What’s so evil about that?
Reynolds wants to redefine what masculinity means, to show boys growing up today that there is no one “right” way to be a man. Whether you fix cars or paint your nails, whether you cry watching movies or don’t shed a tear, whether you dress up as a princess or a superhero for Halloween, anyone who identifies as male is “doing it right,” he explained.
So, basically, Reynolds wants to essentially destroy the definition of masculinity so it can mean anything.
Once upon a time, the word “literally” meant something. If you literally saw a unicorn, it means you saw a horse with a horn on its head. If you figuratively saw a unicorn, it meant you did not see such a thing, but something that could be compared to a unicorn.
Somewhere along the way, people started using “literally” to mean “figuratively” and were permitted to do so. Now, if I say I literally saw a unicorn, people have no idea what I mean.
That’s what people like Reynolds want to do with the word “masculine.” They want to redefine it to the point that it has absolutely no meaning, and they can’t seem to grasp why some of us oppose that.
Reynolds believes the messages of his shirts are particularly important at this time in our society. “When you see some of the discussions that have taken place during the recent United States election cycle, you get a better idea of just how prevalent rape culture is,” he said.
If rape culture is so prevalent, why is he so opposed to fathers wanting to protect their daughters?
“You see people explain away sexual harassment with ‘it was just a joke’ and it is infuriating,” he added. “When you have hundreds of thousands of women sharing their stories of how they’ve been impacted by rape culture, you better think long and hard about how you can help change this as a man and as a dad.”
First, those women were impacted by rape. Rape culture implied that rape is acceptable, and it’s not.
Further, if every male embraced their roles as protectors–a role Reynolds and his ilk oppose on general principle–then you’d effectively eliminate rape as an issue. It’s hard to protect someone while harming them, after all.
The dad told HuffPost he’s hoping to donate some of the profits from the shirts to organizations like White Ribbon, which works to end men’s violence against women. He also plans to add more messages to the T-shirt line as he thinks of them.

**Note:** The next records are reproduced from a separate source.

(** What the loop owes to every chunk, from the world [w] on: one
    request for each chunk, in order; where the request is answered and
    the answer's list of matches goes through
    [apply_misspellings_only], the output chunk is that result and
    nothing is reported; where anything raises, the output chunk is the
    chunk itself and one line is reported. *)
Inductive processed : World -> list text -> list text -> list diag -> World -> Prop :=
| processed_none (w : World) : processed w [] [] [] w
| processed_corrected (w w' w'' : World) (ch ch' : text) (resp matches : json)
    (ms : list json) (chunks outs : list text) (errs : list diag) :
    call_lt w ch = (Ok resp, w') ->
    get resp "matches" (JList []) = Ok matches ->
    iterate matches = Ok ms ->
    apply_misspellings_only ch ms = Ok ch' ->
    processed w' chunks outs errs w'' ->
    processed w (ch :: chunks) (ch' :: outs) errs w''
| processed_failed (w w' w'' : World) (ch : text) (answer : result json) (e : exn)
    (chunks outs : list text) (errs : list diag) :
    call_lt w ch = (answer, w') ->
    correct ch answer = Raise e ->
    processed w' chunks outs errs w'' ->
    processed w (ch :: chunks) (ch :: outs) (SpellFixError e :: errs) w''.

End PipelineNotions.


(** [k in s]. *)
Fixpoint contains (k s : text) : bool :=
  match strip_prefix k s with
  | Some _ => true
  | None =>
      match s with
      | [] => false
      | _ :: s' => contains k s'
      end
  end.

(** A grammar service that finds nothing, and one that fails on its
    second request; the world counts the requests. *)
Definition quiet_service (w : nat) (ch : text) : result json * nat :=
  (Ok (JDict [(str "matches", JList [])]), S w).

Definition flaky_service (w : nat) (ch : text) : result json * nat :=
  if Nat.eqb w 1 then (Raise (RequestError (str "timed out")), S w)
  else (Ok (JDict [(str "matches", JList [])]), S w).

(** A grammar service that reports the first three characters of every
    chunk as a misspelling of "the", and fails on its second request. *)
Definition correcting_service (w : nat) (ch : text) : result json * nat :=
  if Nat.eqb w 1 then (Raise (RequestError (str "timed out")), S w)
  else (Ok (JDict [(str "matches", JList [a_match "misspelling" 0 3 "the"])]), S w).

(** ** Substitution as a scan *)

(** [s] without its longest prefix of characters in [p], the length of
    that prefix, and the character before the cursor after it. *)
Fixpoint drop (p : char -> bool) (s : text) : text :=
  match s with
  | c :: s' => if p c then drop p s' else s
  | [] => []
  end.

Fixpoint run_length (p : char -> bool) (s : text) : nat :=
  match s with
  | c :: s' => if p c then S (run_length p s') else O
  | [] => O
  end.

Fixpoint run_before (p : char -> bool) (bef : option char) (s : text) : option char :=
  match s with
  | c :: s' => if p c then run_before p (Some c) s' else bef
  | [] => bef
  end.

“I want dads, and really, all men, to feel comfortable showing everyone that their version of masculinity is perfect ― that they aren’t less of a man because they don’t want to fight the people their daughters might choose to date,” Reynolds explained. “I want people to show other men that words aren’t ‘just words’―-that talk about sexual assault isn’t funny.”
Too bad what he’s showing the world are men who aren’t willing to risk things for their daughters’ safety, who don’t understand that one of the fundamental roles of men is to protect their family, and who aren’t willing to express their willingness to do so.
The dad especially wants men to stand up to those who still believe the “daughter-as-possession mindset” is appropriate or funny.
Seriously, show me one person who thinks a daughter is a possession. None of us do, so why not set up a few more strawmen to knock down, eh Reynolds?
“Men need to challenge other men when their ideas on raising kids and on being a man are in conflict with respecting women and with raising young girls ― as well as boys ― to be comfortable being who they want to be,” Reynolds said. “A T-shirt is a pretty straightforward way to do it.”
A T-shirt is a BS way to do it. It’s easy to wear a shirt that expresses a semi-popular sentiment.
It’s another to dig in and recognize that while traditional ideas of masculinity may need to be updated, they’re not completely irrelevant and never should be.
Additionally, letting anyone be “masculine” just because they want to say they’re a man accomplishes nothing in the long term. The truth is, some of the most vocal opponents to Reynolds’ brand of masculinity are WOMEN who are sick of being asked out by girlfriends with penises.